U.N. officials say Syrian gov’t stopping aid shipments at the border

Vendors sell fruits and vegetables in the rebel-held city of Aleppo, Syria, where residents continued to await relief aid on Thursday during the newly-implemented cease-fire. Two U.N. officials said Thursday that Syrian President Bashar Assad's regime is holding about 40 truckloads of humanitarian supplies at the northern border with Turkey. File Photo by Ameer Alhalbi/ UPI

NEW YORK, Sept. 15 (UPI) — The regime of Syrian President Bashar Assad continues to keep shipments of humanitarian aid from entering the country — a violation of the newly-implemented cease-fire brokered by the United States and Russia, two U.N. officials said Thursday.

Secretary of State John Kerry and Russian Foreign Minister Sergei Lavrov extended the cease-fire by an extra 48 hours on Wednesday in an attempt to clear the road for relief aid into the war-torn nation.

U.N. Syria diplomat Staffan di Mistura, though, has said Assad’s forces aren’t allowing that to happen. Thursday, another U.N. official reaffirmed that contention.

Syria is in desperate need of aid, particularly in Aleppo where the fighting has been the most intense. Nearby at the Syria-Turkey line, about 40 truckloads of aid from Ankara is still waiting to cross the border.

“The permits have not been given,” Jan Egeland, chairman of the Syrian humanitarian task force, said Thursday. “We hope to go tomorrow, to eastern Aleppo.”

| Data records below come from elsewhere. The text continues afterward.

(** What the frames of an image carry: the four zero bytes of the payload
    behind the header, framed with length 10, then the empty closing frame,
    on whose payload the last [Write] panics. *)
Example Image_four_zero_bytes :
  spool (Image (<["width" := "2"]> {["height" := "2"]}) "AAAAAA=="
           (opened spooler_up)).1
  = [ [0x1B; 0x28; 0x4C]; [10; 0; 0x30; 0x70]; [0x30; 1; 1; 0x31; 0; 0; 0; 0];
      [0x1B; 0x28; 0x4C]; [2; 0; 0x30; 0x32] ]
  ∧ (Image (<["width" := "2"]> {["height" := "2"]}) "AAAAAA=="
       (opened spooler_up)).2
    = Panic IndexOutOfRange.
Proof. vm_compute. split; reflexivity. Qed.

(** ** Entity substitution *)

Lemma textReplaceMap_keys : NoDup textReplaceEntries.*1.
Proof. apply (bool_decide_unpack _). vm_compute. reflexivity. Qed.

(** The order in which the source lists the entries is one possible order
    of the visit, and with it the ampersand is replaced last. *)
Lemma range_order_entries : range_order textReplaceMap textReplaceEntries.
Proof.
  unfold range_order, textReplaceMap. symmetry.
  apply map_to_list_to_map, textReplaceMap_keys.
Qed.

Lemma textReplace_listed_order :
  textReplace_in textReplaceEntries "&amp;lt;" = "&lt;".
Proof. reflexivity. Qed.

(** C3. The comment on the table wants the ampersand replaced last, but
    the loop ranges over a map: a visit that meets "&amp;" before "&lt;" is
    as possible as any other, and then [textReplace] turns "&amp;lt;" into
    "<", decoding twice. *)
Theorem textReplace_double_decodes : textReplace "&amp;lt;" "<".
Proof.
  exists (("&amp;", "&") :: removelast textReplaceEntries).
  split; [|reflexivity].
  unfold range_order. rewrite <- range_order_entries.
  simpl. apply Permutation_cons_append.
Qed.
(** * Further properties of the store *)

(** ** One object per session *)

(** X1. Requests sent to other objects leave a session's stored
    conversation exactly as it was. *)
Theorem other_sessions_do_not_interfere (env : Env) (self : string)
    (ops : list (string * DORequest)) :
  forall w : World,
    forallb (fun op => negb (String.eqb (fst op) self)) ops = true ->
    objects (run_ops env ops w) !! self = objects w !! self.
Proof.
  induction ops as [|[name r] ops IH]; intros w Hops; simpl in *.
  - reflexivity.
  - apply andb_prop in Hops as [Hop Hrest].
    rewrite (IH _ Hrest). apply fetch_other.
    apply negb_true_iff, String.eqb_neq in Hop. exact Hop.
Qed.

Lemma other_sessions_do_not_interfere_witness :
  objects (run_ops Demo.env
             [("s2", ReqInit Demo.alice); ("s2", ReqMessage Demo.hello); ("s3", ReqClear)]
             Demo.chatted) !! "s1" = Some Demo.chatted_conversation.
Proof.
  rewrite (other_sessions_do_not_interfere Demo.env "s1"
             [("s2", ReqInit Demo.alice); ("s2", ReqMessage Demo.hello); ("s3", ReqClear)]
             Demo.chatted).
  - exact chatted_lookup.
  - reflexivity.
Defined.

(** ** Append-only until cleared *)






(** ** Status codes of the object *)

(** X3. A request whose body is either missing or of the shape its handler
    declares is always answered: 404 exactly when its path is none of the
    five, 500 exactly when the path is /init, /message or /context and
    there is no JSON body to read, 400 exactly for an append or a context
    update, with its body, on an object with no stored conversation, and 200
    otherwise. An answer other than 200 leaves the world as it was. *)
Theorem fetch_status_codes (env : Env) (self : string) (r : DORequest) (w : World) :
  exists resp w',
    fetch env self r w = (Returned resp, w') /\
    (status resp = 404 <-> known_path (path_of r) = false) /\
    (status resp = 500 <-> reads_body (path_of r) = true /\ has_json r = false) /\
    (status resp = 400 <-> needs_state r = true /\ objects w !! self = None) /\
    (status resp = 200 \/ status resp = 400 \/ status resp = 404 \/ status resp = 500) /\
    (status resp <> 200 -> w' = w).
Proof.
  rewrite fetch_eq.
  destruct r as [b|b|q|jc| |p]; unfold path_of, known_path, reads_body, has_json, needs_state;
    [ | | | | |
      destruct (String.eqb_spec p "/init") as [->|?];
      [|destruct (String.eqb_spec p "/message") as [->|?];
        [|destruct (String.eqb_spec p "/history") as [->|?];
          [|destruct (String.eqb_spec p "/context") as [->|?];
            [|destruct (String.eqb_spec p "/clear") as [->|?]]]]]];
    destruct (objects w !! self) as [c|] eqn:E;
    rewrite ?(handleInit_existing env self _ w c E), ?(handleInit_fresh env self _ w E),
      ?(handleAddMessage_initialized env self _ w c E),
      ?(handleAddMessage_uninitialized env self _ w E),
      ?(handleGetHistory_initialized self _ w c E),
      ?(handleGetHistory_uninitialized self _ w E),
      ?(handleUpdateContext_initialized self _ w c E),
      ?(handleUpdateContext_uninitialized self _ w E);
    (eexists _, _; split; [reflexivity|]); simpl;
    repeat split; intros;
    repeat match goal with H : _ /\ _ |- _ => destruct H end;
    try discriminate; try lia; try reflexivity.
Qed.

Lemma fetch_status_codes_witness :
  (exists resp,
      fetch Demo.env "s1" (ReqOther "/message") Demo.chatted = (Returned resp, Demo.chatted) /\
      status resp = 500) /\
  (exists resp,
      fetch Demo.env "s1" (ReqOther "/stats") Demo.chatted = (Returned resp, Demo.chatted) /\
      status resp = 404) /\
  (exists resp,
      fetch Demo.env "s9" (ReqMessage Demo.hello) Demo.chatted = (Returned resp, Demo.chatted) /\
      status resp = 400).
Proof.
  split; [|split].
  - destruct (fetch_status_codes Demo.env "s1" (ReqOther "/message") Demo.chatted)
      as (resp & w' & Hf & _ & H500 & _ & _ & Hsame).
    assert (Hs : status resp = 500) by (apply H500; split; reflexivity).
    exists resp. split; [|exact Hs].
    rewrite Hf, Hsame; [reflexivity | rewrite Hs; discriminate].
  - destruct (fetch_status_codes Demo.env "s1" (ReqOther "/stats") Demo.chatted)
      as (resp & w' & Hf & H404 & _ & _ & _ & Hsame).
    assert (Hs : status resp = 404) by (apply H404; reflexivity).
    exists resp. split; [|exact Hs].
    rewrite Hf, Hsame; [reflexivity | rewrite Hs; discriminate].
  - destruct (fetch_status_codes Demo.env "s9" (ReqMessage Demo.hello) Demo.chatted)
      as (resp & w' & Hf & _ & _ & H400 & _ & Hsame).
    assert (Hs : status resp = 400) by (apply H400; split; reflexivity).
    exists resp. split; [|exact Hs].
    rewrite Hf, Hsame; [reflexivity | rewrite Hs; discriminate].
Defined.

(** ** Reading what was written *)

Lemma slice_suffix {A} (l : list A) (start : option Z) :
  exists older, l = older ++ Js.slice l start.
Proof. unfold Js.slice. eexists. symmetry. apply take_drop. Qed.

(** X4. A history read changes nothing, and whatever the limit is, it
    returns the stored metadata and a tail of the stored messages: some
    number of the oldest are left out, none is reordered, altered or added. *)
Theorem getHistory_returns_a_tail (self : string) (q : option string) (w : World)
    (c : ConversationState) :
  objects w !! self = Some c ->
  exists older msgs,
    handleGetHistory self q w = (Returned (ok (HistoryOk msgs (Some (metadata c)))), w) /\
    messages c = older ++ msgs.
Proof.
  intros Hc. rewrite (handleGetHistory_initialized self q w c Hc).
  destruct (slice_suffix (messages c) (Js.neg (Js.parseInt (or_50 q)))) as [older Ho].
  exists older, (Js.slice (messages c) (Js.neg (Js.parseInt (or_50 q)))).
  split; [reflexivity | exact Ho].
Qed.

Lemma getHistory_returns_a_tail_witness :
  exists older msgs,
    handleGetHistory "s1" (Some " 2 messages") Demo.chatted =
      (Returned (ok (HistoryOk msgs (Some (metadata Demo.chatted_conversation)))),
       Demo.chatted) /\
    messages Demo.chatted_conversation = older ++ msgs.
Proof.
  apply (getHistory_returns_a_tail "s1" (Some " 2 messages") Demo.chatted
           Demo.chatted_conversation).
  vm_compute. reflexivity.
Defined.

(** X5. A message just appended is the last one of a history read with any
    positive limit, with the timestamp the store gave it, and the activity
    stamp returned is the one taken at that append. *)
Theorem append_then_history (env : Env) (self : string) (b : AddMessageBody)
    (q : option string) (n : Z) (w : World) (c : ConversationState) :
  objects w !! self = Some c ->
  Js.parseInt (or_50 q) = Some n ->
  0 < n ->
  exists msgs meta,
    fst (handleGetHistory self q (snd (handleAddMessage env self b w))) =
      Returned (ok (HistoryOk msgs (Some meta))) /\
    last msgs = Some {| role := add_role b; content := add_content b;
                        timestamp := Date_now_at env (ticks w) |} /\
    lastActivityAt meta = Date_now_at env (S (ticks w)) /\
    length msgs = Nat.min (Z.to_nat n) (S (length (messages c))).
Proof.
  intros Hc Hq Hn.
  rewrite (handleAddMessage_initialized env self b w c Hc). simpl.
  set (c1 := with_message (new_message env b (ticks w)) (Date_now_at env (S (ticks w))) c).
  set (w1 := set_objects (insert self c1) (tick (tick w))).
  assert (Hc1 : objects w1 !! self = Some c1) by (simpl; apply lookup_insert_eq).
  rewrite (getHistory_last_n self q n w1 c1 Hc1 Hq Hn).
  eexists _, _. split; [reflexivity|]. simpl.
  rewrite length_app. simpl.
  split; [|split; [reflexivity|]].
  - rewrite drop_app_le by lia. apply last_snoc.
  - rewrite length_drop, length_app. simpl. lia.
Qed.

Lemma append_then_history_witness :
  exists msgs meta,
    fst (handleGetHistory "s1" (Some "1")
           (snd (handleAddMessage Demo.env "s1" Demo.hello Demo.chatted))) =
      Returned (ok (HistoryOk msgs (Some meta))) /\
    last msgs = Some {| role := user; content := "hello"; timestamp := 1700000000007 |} /\
    lastActivityAt meta = 1700000000008 /\
    length msgs = 1%nat.
Proof.
  apply (append_then_history Demo.env "s1" Demo.hello (Some "1") 1 Demo.chatted
           Demo.chatted_conversation).
  - vm_compute. reflexivity.
  - reflexivity.
  - lia.
Defined.

(** ** Limits that are not a positive count *)

Lemma slice_positive_start {A} (l : list A) (n : Z) :
  0 < n -> Js.slice l (Js.neg (Some (- n))) = drop (Z.to_nat n) l.
Proof.
  intros Hn. unfold Js.slice, Js.neg. simpl. rewrite Z.opp_involutive.
  destruct (Z.ltb_spec n 0) as [Hlt|_]; [lia|].
  destruct (Z.min_spec n (Z.of_nat (length l))) as [[_ ->]|[Hle ->]]; [reflexivity|].
  rewrite Nat2Z.id, drop_all. symmetry. apply drop_ge. lia.
Qed.

(** X6. A limit that parses to a negative number [-n] does not bound the
    answer: the read leaves out the first [n] stored messages and returns
    all the others. *)
Theorem getHistory_negative_limit (self : string) (q : option string) (n : Z) (w : World)
    (c : ConversationState) :
  objects w !! self = Some c ->
  Js.parseInt (or_50 q) = Some (- n) ->
  0 < n ->
  handleGetHistory self q w =
    (Returned (ok (HistoryOk (drop (Z.to_nat n) (messages c)) (Some (metadata c)))), w).
Proof.
  intros Hc Hq Hn.
  rewrite (handleGetHistory_initialized self q w c Hc), Hq.
  now rewrite slice_positive_start.
Qed.

Lemma getHistory_negative_limit_witness :
  handleGetHistory "s1" (Some "-1") Demo.chatted =
    (Returned (ok (HistoryOk
       [ {| role := user; content := "hello"; timestamp := 1700000000003 |};
         {| role := assistant; content := "hi"; timestamp := 1700000000005 |} ]
       (Some (metadata Demo.chatted_conversation)))), Demo.chatted).
Proof.
  apply (getHistory_negative_limit "s1" (Some "-1") 1 Demo.chatted Demo.chatted_conversation).
  - vm_compute. reflexivity.
  - reflexivity.
  - lia.
Defined.

(** X7. A limit made of ASCII characters that has no leading integer
    (parseInt gives NaN, as for "ten") does not bound the answer either:
    every stored message is returned. *)
Theorem getHistory_unparseable_limit (self : string) (limit : string) (w : World)
    (c : ConversationState) :
  objects w !! self = Some c ->
  is_ascii_text limit = true ->
  limit <> "" ->
  Js.parseInt limit = None ->
  handleGetHistory self (Some limit) w =
    (Returned (ok (HistoryOk (messages c) (Some (metadata c)))), w).
Proof.
  intros Hc _ Hlimit Hnan.
  rewrite (handleGetHistory_initialized self (Some limit) w c Hc).
  assert (Hor : or_50 (Some limit) = limit).
  { simpl. apply String.eqb_neq in Hlimit. now rewrite Hlimit. }
  rewrite Hor, Hnan. now rewrite slice_nan.
Qed.

Lemma getHistory_unparseable_limit_witness :
  handleGetHistory "s1" (Some "ten") Demo.chatted =
    (Returned (ok (HistoryOk (messages Demo.chatted_conversation)
                             (Some (metadata Demo.chatted_conversation)))), Demo.chatted).
Proof.
  apply (getHistory_unparseable_limit "s1" "ten" Demo.chatted Demo.chatted_conversation).
  - vm_compute. reflexivity.
  - reflexivity.
  - discriminate.
  - reflexivity.
Defined.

Egeland said the aid is ready to move just as soon as approval is given.

Video: CBS NewsLeaders saw the cease-fire as an ideal opportunity to deliver the aid because there is essentially no fighting, and no threat to aid workers — which has been a major obstacle in getting aid delivered so far.

“Final permission for the U.N. to actually reach those areas has not been received. That is a fact,” di Mistura said Thursday. “We are losing time, these are days which we should have used for convoys to move with the permit to go because there is no fighting.”

The claims against the Assad regime followed other claims by Russia’s military that more than 60 violations by rebels have occurred since the cease-fire took effect Monday.

The hold-up of relief supplies, if true, amounts to a substantial violation of the agreement and could potentially derail the already fledgling peace process.

The Syrian government said previously that no aid could enter the country without approval from Assad’s regime and the United Nations. Egeland, though, said Thursday that Assad has yet to issue even “a single permit.”

The aid is eagerly anticipated in Aleppo, where Assad’s forces have been trying to retake the city from rebel control for weeks. Critics say the blocking of aid is merely an attempt by Syria’s government to gain an upper hand in that battle.

“Are we disappointed? Of course, we are,” di Mistura added. “[There is] no reason, no excuse, for not being able to deliver.”

“Can well-fed, grown men please stop putting political bureaucratic and procedural road blocks for brave humanitarian workers that are willing and able to go to serve women, children, wounded civilians in besieged and cross-fire areas?” Egeland said.